Saved data entries:
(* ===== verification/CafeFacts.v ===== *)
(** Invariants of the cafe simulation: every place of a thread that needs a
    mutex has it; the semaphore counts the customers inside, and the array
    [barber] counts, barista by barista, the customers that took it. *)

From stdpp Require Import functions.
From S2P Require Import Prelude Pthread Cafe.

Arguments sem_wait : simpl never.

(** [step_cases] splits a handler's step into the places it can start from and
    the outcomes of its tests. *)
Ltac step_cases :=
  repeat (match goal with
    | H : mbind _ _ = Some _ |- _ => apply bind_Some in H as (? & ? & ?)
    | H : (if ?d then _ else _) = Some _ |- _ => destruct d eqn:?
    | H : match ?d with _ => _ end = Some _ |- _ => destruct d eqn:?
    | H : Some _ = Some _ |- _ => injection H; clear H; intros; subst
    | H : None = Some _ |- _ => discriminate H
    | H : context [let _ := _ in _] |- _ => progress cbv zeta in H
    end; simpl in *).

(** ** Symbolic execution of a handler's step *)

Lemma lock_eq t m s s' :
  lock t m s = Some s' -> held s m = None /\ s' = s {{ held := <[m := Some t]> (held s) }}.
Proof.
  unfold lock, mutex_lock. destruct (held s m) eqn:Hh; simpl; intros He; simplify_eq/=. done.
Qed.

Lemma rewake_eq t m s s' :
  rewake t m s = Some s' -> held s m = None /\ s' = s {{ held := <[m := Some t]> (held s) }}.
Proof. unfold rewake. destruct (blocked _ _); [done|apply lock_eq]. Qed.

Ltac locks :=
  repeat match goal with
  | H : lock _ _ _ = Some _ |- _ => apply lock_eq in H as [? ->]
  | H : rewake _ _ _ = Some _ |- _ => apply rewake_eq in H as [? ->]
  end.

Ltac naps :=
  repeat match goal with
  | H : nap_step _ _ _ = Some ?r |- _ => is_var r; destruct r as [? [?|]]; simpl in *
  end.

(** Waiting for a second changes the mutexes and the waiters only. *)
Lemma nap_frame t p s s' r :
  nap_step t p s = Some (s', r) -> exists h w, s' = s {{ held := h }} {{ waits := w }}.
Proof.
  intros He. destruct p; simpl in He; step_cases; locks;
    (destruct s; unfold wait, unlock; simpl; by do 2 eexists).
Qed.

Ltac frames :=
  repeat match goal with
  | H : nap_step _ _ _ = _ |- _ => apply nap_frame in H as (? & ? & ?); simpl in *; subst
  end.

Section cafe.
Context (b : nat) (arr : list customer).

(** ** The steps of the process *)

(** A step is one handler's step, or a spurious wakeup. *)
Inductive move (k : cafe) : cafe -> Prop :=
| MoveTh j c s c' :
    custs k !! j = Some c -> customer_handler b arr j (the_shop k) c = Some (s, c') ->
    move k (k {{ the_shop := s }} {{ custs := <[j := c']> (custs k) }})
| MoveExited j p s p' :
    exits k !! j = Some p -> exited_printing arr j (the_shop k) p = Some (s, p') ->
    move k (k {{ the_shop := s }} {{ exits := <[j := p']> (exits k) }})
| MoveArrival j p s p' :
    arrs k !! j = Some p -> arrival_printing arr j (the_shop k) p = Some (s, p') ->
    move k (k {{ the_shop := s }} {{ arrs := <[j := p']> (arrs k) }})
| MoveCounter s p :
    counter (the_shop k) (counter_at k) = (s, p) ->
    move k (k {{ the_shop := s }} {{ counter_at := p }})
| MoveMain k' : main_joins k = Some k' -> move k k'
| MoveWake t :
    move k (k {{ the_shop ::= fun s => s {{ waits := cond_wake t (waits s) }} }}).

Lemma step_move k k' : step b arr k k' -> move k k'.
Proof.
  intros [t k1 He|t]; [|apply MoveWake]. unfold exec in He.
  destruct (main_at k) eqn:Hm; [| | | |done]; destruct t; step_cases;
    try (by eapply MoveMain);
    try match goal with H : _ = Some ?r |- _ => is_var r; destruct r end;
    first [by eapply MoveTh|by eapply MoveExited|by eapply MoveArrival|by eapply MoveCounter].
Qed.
==
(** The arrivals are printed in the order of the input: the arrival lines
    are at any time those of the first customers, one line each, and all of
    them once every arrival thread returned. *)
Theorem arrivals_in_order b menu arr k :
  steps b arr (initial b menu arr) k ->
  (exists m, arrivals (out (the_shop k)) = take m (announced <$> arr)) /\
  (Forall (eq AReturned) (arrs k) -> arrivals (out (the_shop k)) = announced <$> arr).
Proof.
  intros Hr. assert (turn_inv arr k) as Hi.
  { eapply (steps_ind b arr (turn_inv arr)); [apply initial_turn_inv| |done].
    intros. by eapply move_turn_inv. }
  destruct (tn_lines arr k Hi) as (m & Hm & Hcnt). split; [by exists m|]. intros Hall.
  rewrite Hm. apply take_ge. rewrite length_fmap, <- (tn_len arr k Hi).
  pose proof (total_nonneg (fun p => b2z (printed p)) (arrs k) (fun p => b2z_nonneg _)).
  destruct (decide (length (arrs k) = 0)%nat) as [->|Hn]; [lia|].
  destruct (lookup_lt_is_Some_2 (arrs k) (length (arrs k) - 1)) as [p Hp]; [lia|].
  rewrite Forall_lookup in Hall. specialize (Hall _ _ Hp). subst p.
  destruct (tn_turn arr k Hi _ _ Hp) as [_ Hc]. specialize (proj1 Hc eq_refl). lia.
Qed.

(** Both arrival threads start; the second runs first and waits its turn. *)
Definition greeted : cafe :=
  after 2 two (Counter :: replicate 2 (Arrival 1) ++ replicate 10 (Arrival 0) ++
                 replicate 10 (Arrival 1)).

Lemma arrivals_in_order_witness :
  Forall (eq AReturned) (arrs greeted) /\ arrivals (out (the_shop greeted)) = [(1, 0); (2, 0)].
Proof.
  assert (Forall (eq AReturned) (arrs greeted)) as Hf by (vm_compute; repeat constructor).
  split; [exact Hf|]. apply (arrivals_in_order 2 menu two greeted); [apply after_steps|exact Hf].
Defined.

• [WHAT TO DO]: Your answer should be only a number: how many lines of the data above contain the string "MoveArrival"?

• [THE COMPLETED TASK]: 2